**WHAT THE TASK REQUIRES**
In the entries below, which lines run from the one containing "destruct (compact_fields e m He" to the one containing "assert (E16 : 2 ^ (8 * (e - 1)) *"? Copy exactly those lines, ends included, and no others.

>>>

(* ===== verification/Difficulty.v ===== *)
(** * Difficulty targets and work (blockchain/difficulty.go)

    The compact representation of targets and the work of a block; the retarget
    rules, which follow the chain of block nodes, are in Retarget.v.  A
    [*big.Int] is a [Z]. *)

From Stdlib Require Import ZArith List Lia Bool.
From S2P Require Import Prelude GoSlice GoIO.
Import ListNotations.
Local Open Scope Z_scope.
Local Open Scope go_scope.

Definition bigOne : Z := 1.
Definition oneLsh256 : Z := Z.shiftl bigOne 256.

(** HashToBig reverses a hash and reads it big endian; [be_get] is SetBytes. *)
Definition be_get (bytes : list Z) : Z := fold_left (fun n b => n * 256 + b) bytes 0.
Definition HashToBig (hash : list Z) : Z := be_get (rev hash).

Definition CompactToBig (compact : Z) : Z :=
  let mantissa := Z.land compact 0x007fffff in
  let isNegative := negb (Z.land compact 0x00800000 =? 0) in
  let exponent := Z.shiftr compact 24 in
  let bn :=
    if exponent <=? 3 then Z.shiftr mantissa (8 * (3 - exponent))
    else Z.shiftl mantissa (8 * (exponent - 3)) in
  if isNegative then - bn else bn.

(** [len(n.Bytes())] and [n.Bits()[0]], the lowest word of the absolute value. *)
Definition byteLen (n : Z) : Z := if n =? 0 then 0 else Z.log2 (Z.abs n) / 8 + 1.
Definition lowWord (n : Z) : Z := u64 (Z.abs n).

Definition BigToCompact (n : Z) : Z :=
  if n =? 0 then 0
  else
    let exponent := byteLen n in
    let mantissa :=
      if exponent <=? 3 then u32 (Z.shiftl (u32 (lowWord n)) (8 * (3 - exponent)))
      else u32 (lowWord (Z.shiftr n (8 * (exponent - 3)))) in
    let big := negb (Z.land mantissa 0x00800000 =? 0) in
    let mantissa := if big then Z.shiftr mantissa 8 else mantissa in
    let exponent := if big then exponent + 1 else exponent in
    let compact := Z.lor (u32 (Z.shiftl exponent 24)) mantissa in
    if n <? 0 then Z.lor compact 0x00800000 else compact.

Definition CalcWork (bits : Z) : Z :=
  let difficultyNum := CompactToBig bits in
  if difficultyNum <=? 0 then 0
  else oneLsh256 / (difficultyNum + bigOne).

(** ** Lemmas: the compact form *)

Lemma land_bit23 m : 0 <= m < 2 ^ 24 -> negb (Z.land m 0x00800000 =? 0) = (2 ^ 23 <=? m).
Proof.
  intros Hm. change 0x00800000 with (Z.shiftl 1 23). rewrite land_bit by lia.
  now apply testbit_top.
Qed.

(** The three fields of a compact number. *)
Lemma compact_fields e m :
  0 <= e -> 0 <= m < 2 ^ 23 ->
  let c := Z.lor (Z.shiftl e 24) m in
  c = e * 2 ^ 24 + m /\ Z.land c 0x007fffff = m /\ (Z.land c 0x00800000 =? 0) = true /\
  Z.shiftr c 24 = e.
Proof.
  intros He Hm c. assert (Hc : c = e * 2 ^ 24 + m) by (apply lor_shiftl_add; lia).
  split; [exact Hc|]. split; [|split].
  - change 0x007fffff with (Z.ones 23). rewrite Z.land_ones, Hc by lia.
    replace (e * 2 ^ 24 + m) with (m + (2 * e) * 2 ^ 23) by lia.
    rewrite Z.mod_add, Z.mod_small by lia. reflexivity.
  - pose proof (land_bit c 23 ltac:(lia)) as H. change (Z.shiftl 1 23) with 0x00800000 in H.
    apply negb_false_iff. rewrite H, Hc. rewrite Z.testbit_false by lia.
    replace (e * 2 ^ 24 + m) with (m + (2 * e) * 2 ^ 23) by lia.
    rewrite Z.div_add, Z.div_small, Z.add_0_l, Z.mul_comm, Z.mod_mul by lia. reflexivity.
  - rewrite Z.shiftr_div_pow2, Hc by lia. rewrite Z.add_comm, Z.div_add, Z.div_small by lia. lia.
Qed.

Lemma CompactToBig_fields e m :
  0 <= e -> 0 <= m < 2 ^ 23 ->
  CompactToBig (Z.lor (Z.shiftl e 24) m) =
    if e <=? 3 then Z.shiftr m (8 * (3 - e)) else Z.shiftl m (8 * (e - 3)).
Proof.
  intros He Hm. unfold CompactToBig.
  destruct (compact_fields e m He Hm) as (_ & -> & -> & ->). reflexivity.
Qed.

Lemma byteLen_spec n : 0 < n -> 1 <= byteLen n /\ 2 ^ (8 * (byteLen n - 1)) <= n < 2 ^ (8 * byteLen n).
Proof.
  intros Hn. unfold byteLen. decide_cmp. rewrite Z.abs_eq by lia.
  pose proof (Z.log2_spec n Hn) as [H1 H2]. pose proof (Z.log2_nonneg n).
  split; [Z.to_euclidean_division_equations; lia|]. split.
  - etransitivity; [|exact H1]. apply Z.pow_le_mono_r; [lia|]. Z.to_euclidean_division_equations; lia.
  - eapply Z.lt_le_trans; [exact H2|]. apply Z.pow_le_mono_r; [lia|]. Z.to_euclidean_division_equations; lia.
Qed.

Lemma byteLen_unique n e : 1 <= e -> 2 ^ (8 * (e - 1)) <= n < 2 ^ (8 * e) -> byteLen n = e.
Proof.
  intros He [H1 H2]. assert (0 < 2 ^ (8 * (e - 1))) by (apply Z.pow_pos_nonneg; lia).
  destruct (byteLen_spec n ltac:(lia)) as (B0 & B1 & B2).
  destruct (Z.lt_trichotomy (byteLen n) e) as [Hlt|[Heq|Hgt]]; [|exact Heq|]; exfalso.
  - assert (2 ^ (8 * byteLen n) <= 2 ^ (8 * (e - 1))) by (apply Z.pow_le_mono_r; lia). lia.
  - assert (2 ^ (8 * e) <= 2 ^ (8 * (byteLen n - 1))) by (apply Z.pow_le_mono_r; lia). lia.
Qed.

(** The exponent BigToCompact settles on: the bytes of the number with room for
    a sign bit. *)
Definition compactExp (n : Z) : Z :=
  if n <? 2 ^ (8 * byteLen n - 1) then byteLen n else byteLen n + 1.

(** The leading three bytes of a positive number. *)
Lemma leading_bytes n :
  0 < n ->
  let e := byteLen n in
  let m0 := if e <=? 3 then n * 2 ^ (8 * (3 - e)) else n / 2 ^ (8 * (e - 3)) in
  2 ^ 16 <= m0 < 2 ^ 24 /\ (2 ^ 23 <=? m0) = negb (n <? 2 ^ (8 * e - 1)).
Proof.
  intros Hn e m0. destruct (byteLen_spec n Hn) as (H0 & H1 & H2). fold e in H0, H1, H2.
  assert (Hs : 2 ^ (8 * e) = 2 * 2 ^ (8 * e - 1)).
  { rewrite <- Z.pow_succ_r by lia. f_equal. lia. }
  subst m0. destruct (Z.leb_spec e 3) as [He|He].
  - assert (Hp : 0 < 2 ^ (8 * (3 - e))) by (apply Z.pow_pos_nonneg; lia).
    assert (E24 : 2 ^ (8 * e) * 2 ^ (8 * (3 - e)) = 2 ^ 24).
    { rewrite <- Z.pow_add_r by lia. f_equal. lia. }
    assert (E16 : 2 ^ (8 * (e - 1)) * 2 ^ (8 * (3 - e)) = 2 ^ 16).
    { rewrite <- Z.pow_add_r by lia. f_equal. lia. }
    assert (E23 : 2 ^ (8 * e - 1) * 2 ^ (8 * (3 - e)) = 2 ^ 23).
    { rewrite <- Z.pow_add_r by lia. f_equal. lia. }
    split; [nia|]. rewrite <- E23.
    destruct (Z.ltb_spec n (2 ^ (8 * e - 1))); cbn [negb]; [apply Z.leb_gt | apply Z.leb_le]; nia.
  - assert (Hp : 0 < 2 ^ (8 * (e - 3))) by (apply Z.pow_pos_nonneg; lia).
    assert (E24 : 2 ^ (8 * e) = 2 ^ (8 * (e - 3)) * 2 ^ 24).
    { rewrite <- Z.pow_add_r by lia. f_equal. lia. }
    assert (E16 : 2 ^ (8 * (e - 1)) = 2 ^ (8 * (e - 3)) * 2 ^ 16).
    { rewrite <- Z.pow_add_r by lia. f_equal. lia. }
    assert (E23 : 2 ^ (8 * e - 1) = 2 ^ (8 * (e - 3)) * 2 ^ 23).
    { rewrite <- Z.pow_add_r by lia. f_equal. lia. }
    split.
    + split; [apply Z.div_le_lower_bound | apply Z.div_lt_upper_bound]; lia.
    + rewrite E23. destruct (Z.ltb_spec n (2 ^ (8 * (e - 3)) * 2 ^ 23)); cbn [negb].
      * apply Z.leb_gt, Z.div_lt_upper_bound; lia.
      * apply Z.leb_le, Z.div_le_lower_bound; lia.
Qed.

(** The mantissa for the exponent [e]: the number scaled to three bytes. *)
Definition mantissaAt (n e : Z) : Z :=
  if e <=? 3 then n * 2 ^ (8 * (3 - e)) else n / 2 ^ (8 * (e - 3)).

Lemma mantissaAt_succ n e : 0 <= n -> 1 <= e -> mantissaAt n (e + 1) = mantissaAt n e / 2 ^ 8.
Proof.
  intros Hn He. unfold mantissaAt. destruct (Z.leb_spec e 3), (Z.leb_spec (e + 1) 3); try lia.
  - replace (8 * (3 - e)) with (8 * (3 - (e + 1)) + 8) by lia.
    rewrite Z.pow_add_r, Z.mul_assoc, Z.div_mul by lia. reflexivity.
  - assert (e = 3) as -> by lia. change (2 ^ (8 * (3 - 3))) with 1. rewrite (Z.mul_1_r n). reflexivity.
  - rewrite Z.div_div by (try apply Z.pow_nonzero; lia). rewrite <- Z.pow_add_r by lia.
    do 2 f_equal. lia.
Qed.

Lemma BigToCompact_eq n :
  0 < n -> byteLen n < 255 ->
  let m := mantissaAt n (compactExp n) in
  0 <= m < 2 ^ 23 /\ BigToCompact n = Z.lor (Z.shiftl (compactExp n) 24) m.
Proof.
  intros Hn Hb. destruct (byteLen_spec n Hn) as (H0 & _). destruct (leading_bytes n Hn) as [Hm Hbig].
  fold (mantissaAt n (byteLen n)) in Hm, Hbig. unfold BigToCompact. decide_cmp.
  assert (Hman : (if byteLen n <=? 3 then u32 (Z.shiftl (u32 (lowWord n)) (8 * (3 - byteLen n)))
                  else u32 (lowWord (Z.shiftr n (8 * (byteLen n - 3))))) = mantissaAt n (byteLen n)).
  { clear Hbig. revert Hm. unfold mantissaAt. destruct (Z.leb_spec (byteLen n) 3); intros Hm.
    - assert (n < 2 ^ 24). { assert (1 <= 2 ^ (8 * (3 - byteLen n))) by (apply (Z.pow_le_mono_r 2 0); lia). nia. }
      unfold lowWord. rewrite Z.abs_eq, (u64_id n), (u32_id n), Z.shiftl_mul_pow2, u32_id
        by (unfold is_u64, is_u32; lia). reflexivity.
    - unfold lowWord. rewrite Z.shiftr_div_pow2 by lia.
      rewrite Z.abs_eq, u64_id, u32_id by (unfold is_u64, is_u32; lia). reflexivity. }
  rewrite Hman, land_bit23, Hbig by lia. unfold compactExp.
  destruct (Z.ltb_spec n (2 ^ (8 * byteLen n - 1))) as [Hlt|Hge]; cbn [negb] in *.
  - apply Z.leb_gt in Hbig. split; [lia|].
    rewrite u32_id by (rewrite Z.shiftl_mul_pow2 by lia; unfold is_u32; lia). reflexivity.
  - apply Z.leb_le in Hbig. rewrite mantissaAt_succ, Z.shiftr_div_pow2 by lia.
    split; [Z.to_euclidean_division_equations; lia|].
    rewrite u32_id by (rewrite Z.shiftl_mul_pow2 by lia; unfold is_u32; lia). reflexivity.
Qed.

Lemma compactExp_pos n : 0 < n -> 1 <= compactExp n.
Proof.
  intros Hn. unfold compactExp. destruct (byteLen_spec n Hn). destruct (n <? _); lia.
Qed.

Lemma compact_floor_eq n :
  0 < n -> byteLen n < 255 ->
  CompactToBig (BigToCompact n) = n - n mod 2 ^ (8 * Z.max 0 (compactExp n - 3)).
Proof.
  intros Hn Hb. destruct (BigToCompact_eq n Hn Hb) as [Hm ->].
  pose proof (compactExp_pos n Hn). rewrite CompactToBig_fields by lia.
  unfold mantissaAt. destruct (Z.leb_spec (compactExp n) 3) as [He|He].
  - rewrite Z.max_l, Z.mul_0_r, Z.pow_0_r, Z.mod_1_r, Z.sub_0_r by lia.
    rewrite Z.shiftr_div_pow2, Z.div_mul by (try apply Z.pow_nonzero; lia). reflexivity.
  - rewrite Z.max_r, Z.shiftl_mul_pow2 by lia.
    pose proof (Z.div_mod n (2 ^ (8 * (compactExp n - 3))) ltac:(apply Z.pow_nonzero; lia)). lia.
Qed.

Lemma compactExp_unique n e :
  2 <= e -> 2 ^ (8 * (e - 1) - 1) <= n < 2 ^ (8 * e - 1) -> compactExp n = e /\ byteLen n <= e.
Proof.
  intros He [H1 H2]. assert (0 < 2 ^ (8 * (e - 1) - 1)) by (apply Z.pow_pos_nonneg; lia).
  assert (Hs : 2 ^ (8 * (e - 1)) = 2 * 2 ^ (8 * (e - 1) - 1)).
  { rewrite <- Z.pow_succ_r by lia. f_equal. lia. }
  unfold compactExp. destruct (Z.lt_ge_cases n (2 ^ (8 * (e - 1)))) as [Hlt|Hge].
  - assert (byteLen n = e - 1) as ->.
    { apply byteLen_unique; [lia|]. split; [|lia].
      etransitivity; [|exact H1]. apply Z.pow_le_mono_r; lia. }
    rewrite (proj2 (Z.ltb_ge n _)) by lia. lia.
  - assert (byteLen n = e) as ->.
    { apply byteLen_unique; [lia|]. split; [lia|]. eapply Z.lt_le_trans; [exact H2|].
      apply Z.pow_le_mono_r; lia. }
    rewrite (proj2 (Z.ltb_lt n _)) by lia. lia.
Qed.

Lemma CompactToBig_normal e m :
  3 <= e -> 0 <= m < 2 ^ 23 -> CompactToBig (e * 2 ^ 24 + m) = m * 2 ^ (8 * (e - 3)).
Proof.
  intros He Hm. destruct (compact_fields e m ltac:(lia) Hm) as [<- _].
  rewrite CompactToBig_fields by lia. destruct (Z.leb_spec e 3).
  - assert (e = 3) as -> by lia. change (8 * (3 - 3)) with 0. rewrite Z.shiftr_0_r. lia.
  - apply Z.shiftl_mul_pow2. lia.
Qed.

Lemma HashToBig_le hash : bytes_ok hash -> HashToBig hash = le_get hash.
Proof.
  unfold HashToBig, be_get. intros H.
  rewrite <- (fold_left_rev_right (fun b n => n * 256 + b)), rev_involutive.
  induction H as [|b l Hb Hl IH]; [reflexivity|]. rewrite le_get_cons by assumption.
  cbn [fold_right]. rewrite IH. lia.
Qed.

(** ** Properties *)

(** Converting a positive target to the compact form and back rounds it down to
    a multiple of the unit of its exponent and keeps at least fifteen significant
    bits. *)
Theorem compact_floor n :
  0 < n -> byteLen n < 255 ->
  let e := compactExp n in
  let unit := 2 ^ (8 * Z.max 0 (e - 3)) in
  CompactToBig (BigToCompact n) = n - n mod unit /\
  CompactToBig (BigToCompact n) <= n < CompactToBig (BigToCompact n) + unit /\
  BigToCompact n < 2 ^ 32 /\ 2 ^ 15 * unit <= n * 2 ^ (8 * Z.max 0 (3 - e)).
Proof.
  intros Hn Hb e unit. pose proof (compact_floor_eq n Hn Hb) as Hf. fold e unit in Hf.
  assert (Hu : 0 < unit) by (apply Z.pow_pos_nonneg; lia).
  pose proof (Z.mod_pos_bound n unit Hu). split; [exact Hf|]. split; [lia|].
  destruct (BigToCompact_eq n Hn Hb) as [Hm Hc]. fold e in Hm, Hc. pose proof (compactExp_pos n Hn).
  assert (He : e <= 255) by (subst e; unfold compactExp; destruct (n <? _); lia).
  fold e in H0. split.
  - rewrite Hc. destruct (compact_fields e _ ltac:(lia) Hm) as [-> _]. lia.
  - destruct (byteLen_spec n Hn) as (B0 & B1 & B2).
    assert (Hlow : 2 ^ (8 * (e - 1) - 1) * 2 <= 2 * n).
    { rewrite (Z.mul_comm 2 n). apply Z.mul_le_mono_nonneg_r; [lia|].
      subst e. unfold compactExp. destruct (Z.ltb_spec n (2 ^ (8 * byteLen n - 1))) as [Hl|Hl].
      - etransitivity; [|exact B1]. destruct (Z.eq_dec (byteLen n) 1) as [->|]; [vm_compute; discriminate|].
        apply Z.pow_le_mono_r; lia.
      - replace (8 * (byteLen n + 1 - 1) - 1) with (8 * byteLen n - 1) by lia. exact Hl. }
    destruct (Z.le_gt_cases e 3) as [He3|He3].
    + subst unit. rewrite (Z.max_l 0 (e - 3)), (Z.max_r 0 (3 - e)) by lia. change (2 ^ (8 * 0)) with 1.
      clear - He3 H0 Hlow Hn. assert (Hcase : e = 1 \/ e = 2 \/ e = 3) by lia.
      clearbody e.
      destruct Hcase as [-> | [-> | ->]]; vm_compute (2 ^ _) in Hlow |- *; lia.
    + subst unit. rewrite (Z.max_r 0 (e - 3)), (Z.max_l 0 (3 - e)) by lia.
      change (2 ^ (8 * 0)) with 1. rewrite <- Z.pow_add_r by lia.
      replace (15 + 8 * (e - 3)) with (8 * (e - 1) - 1) by lia. lia.
Qed.

Lemma compact_floor_witness :
  CompactToBig (BigToCompact 0x12345678) = 0x12345600 /\
  CompactToBig (BigToCompact 0x12345678) <= 0x12345678.
Proof.
  destruct (compact_floor 0x12345678 ltac:(lia) ltac:(vm_compute; reflexivity)) as (E & B & _).
  split; [exact E | apply B].
Defined.

(** A normalised compact number is the compact form of its own value. *)
Theorem compact_canonical e m :
  3 <= e <= 254 -> 2 ^ 15 <= m < 2 ^ 23 ->
  BigToCompact (CompactToBig (e * 2 ^ 24 + m)) = e * 2 ^ 24 + m.
Proof.
  intros He Hm. rewrite CompactToBig_normal by lia. set (n := m * 2 ^ (8 * (e - 3))).
  assert (Hp : 0 < 2 ^ (8 * (e - 3))) by (apply Z.pow_pos_nonneg; lia).
  destruct (compactExp_unique n e ltac:(lia)) as [Hexp Hbl].
  { replace (8 * (e - 1) - 1) with (15 + 8 * (e - 3)) by lia.
    replace (8 * e - 1) with (23 + 8 * (e - 3)) by lia. rewrite !Z.pow_add_r by lia. subst n. nia. }
  destruct (BigToCompact_eq n ltac:(nia) ltac:(lia)) as [_ ->]. rewrite Hexp.
  assert (Hman : mantissaAt n e = m).
  { unfold mantissaAt, n. destruct (Z.leb_spec e 3).
    - assert (e = 3) as -> by lia. change (2 ^ (8 * (3 - 3))) with 1. lia.
    - apply Z.div_mul. lia. }
  rewrite Hman. apply lor_shiftl_add; lia.
Qed.

Lemma compact_canonical_witness : BigToCompact (CompactToBig 0x1d00ffff) = 0x1d00ffff.
Proof. apply (compact_canonical 0x1d 0x00ffff); lia. Defined.

(** A larger target never has more work, work is positive below 2^256, and the
    work times the number of the winning hashes does not exceed 2^256. *)
Theorem CalcWork_antitone bits1 bits2 :
  0 < CompactToBig bits1 <= CompactToBig bits2 ->
  0 <= CalcWork bits2 <= CalcWork bits1 /\
  (CompactToBig bits2 < 2 ^ 256 -> 0 < CalcWork bits2) /\
  CalcWork bits1 * (CompactToBig bits1 + 1) <= 2 ^ 256.
Proof.
  intros H. unfold CalcWork. decide_cmp. change oneLsh256 with (2 ^ 256). unfold bigOne.
  repeat split.
  - apply Z.div_pos; lia.
  - apply Z.div_le_compat_l; lia.
  - intros Hlt. apply Z.div_str_pos. lia.
  - rewrite Z.mul_comm. apply Z.mul_div_le. lia.
Qed.

Lemma CalcWork_antitone_witness :
  0 <= CalcWork 0x1d00ffff <= CalcWork 0x1b0404cb.
Proof.
  apply (CalcWork_antitone 0x1b0404cb 0x1d00ffff). vm_compute. split; [reflexivity | discriminate].
Defined.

<<<

**ANSWER BOX**
  destruct (compact_fields e m He Hm) as (_ & -> & -> & ->). reflexivity.
Qed.

Lemma byteLen_spec n : 0 < n -> 1 <= byteLen n /\ 2 ^ (8 * (byteLen n - 1)) <= n < 2 ^ (8 * byteLen n).
Proof.
  intros Hn. unfold byteLen. decide_cmp. rewrite Z.abs_eq by lia.
  pose proof (Z.log2_spec n Hn) as [H1 H2]. pose proof (Z.log2_nonneg n).
  split; [Z.to_euclidean_division_equations; lia|]. split.
  - etransitivity; [|exact H1]. apply Z.pow_le_mono_r; [lia|]. Z.to_euclidean_division_equations; lia.
  - eapply Z.lt_le_trans; [exact H2|]. apply Z.pow_le_mono_r; [lia|]. Z.to_euclidean_division_equations; lia.
Qed.

Lemma byteLen_unique n e : 1 <= e -> 2 ^ (8 * (e - 1)) <= n < 2 ^ (8 * e) -> byteLen n = e.
Proof.
  intros He [H1 H2]. assert (0 < 2 ^ (8 * (e - 1))) by (apply Z.pow_pos_nonneg; lia).
  destruct (byteLen_spec n ltac:(lia)) as (B0 & B1 & B2).
  destruct (Z.lt_trichotomy (byteLen n) e) as [Hlt|[Heq|Hgt]]; [|exact Heq|]; exfalso.
  - assert (2 ^ (8 * byteLen n) <= 2 ^ (8 * (e - 1))) by (apply Z.pow_le_mono_r; lia). lia.
  - assert (2 ^ (8 * e) <= 2 ^ (8 * (byteLen n - 1))) by (apply Z.pow_le_mono_r; lia). lia.
Qed.

(** The exponent BigToCompact settles on: the bytes of the number with room for
    a sign bit. *)
Definition compactExp (n : Z) : Z :=
  if n <? 2 ^ (8 * byteLen n - 1) then byteLen n else byteLen n + 1.

(** The leading three bytes of a positive number. *)
Lemma leading_bytes n :
  0 < n ->
  let e := byteLen n in
  let m0 := if e <=? 3 then n * 2 ^ (8 * (3 - e)) else n / 2 ^ (8 * (e - 3)) in
  2 ^ 16 <= m0 < 2 ^ 24 /\ (2 ^ 23 <=? m0) = negb (n <? 2 ^ (8 * e - 1)).
Proof.
  intros Hn e m0. destruct (byteLen_spec n Hn) as (H0 & H1 & H2). fold e in H0, H1, H2.
  assert (Hs : 2 ^ (8 * e) = 2 * 2 ^ (8 * e - 1)).
  { rewrite <- Z.pow_succ_r by lia. f_equal. lia. }
  subst m0. destruct (Z.leb_spec e 3) as [He|He].
  - assert (Hp : 0 < 2 ^ (8 * (3 - e))) by (apply Z.pow_pos_nonneg; lia).
    assert (E24 : 2 ^ (8 * e) * 2 ^ (8 * (3 - e)) = 2 ^ 24).
    { rewrite <- Z.pow_add_r by lia. f_equal. lia. }
    assert (E16 : 2 ^ (8 * (e - 1)) * 2 ^ (8 * (3 - e)) = 2 ^ 16).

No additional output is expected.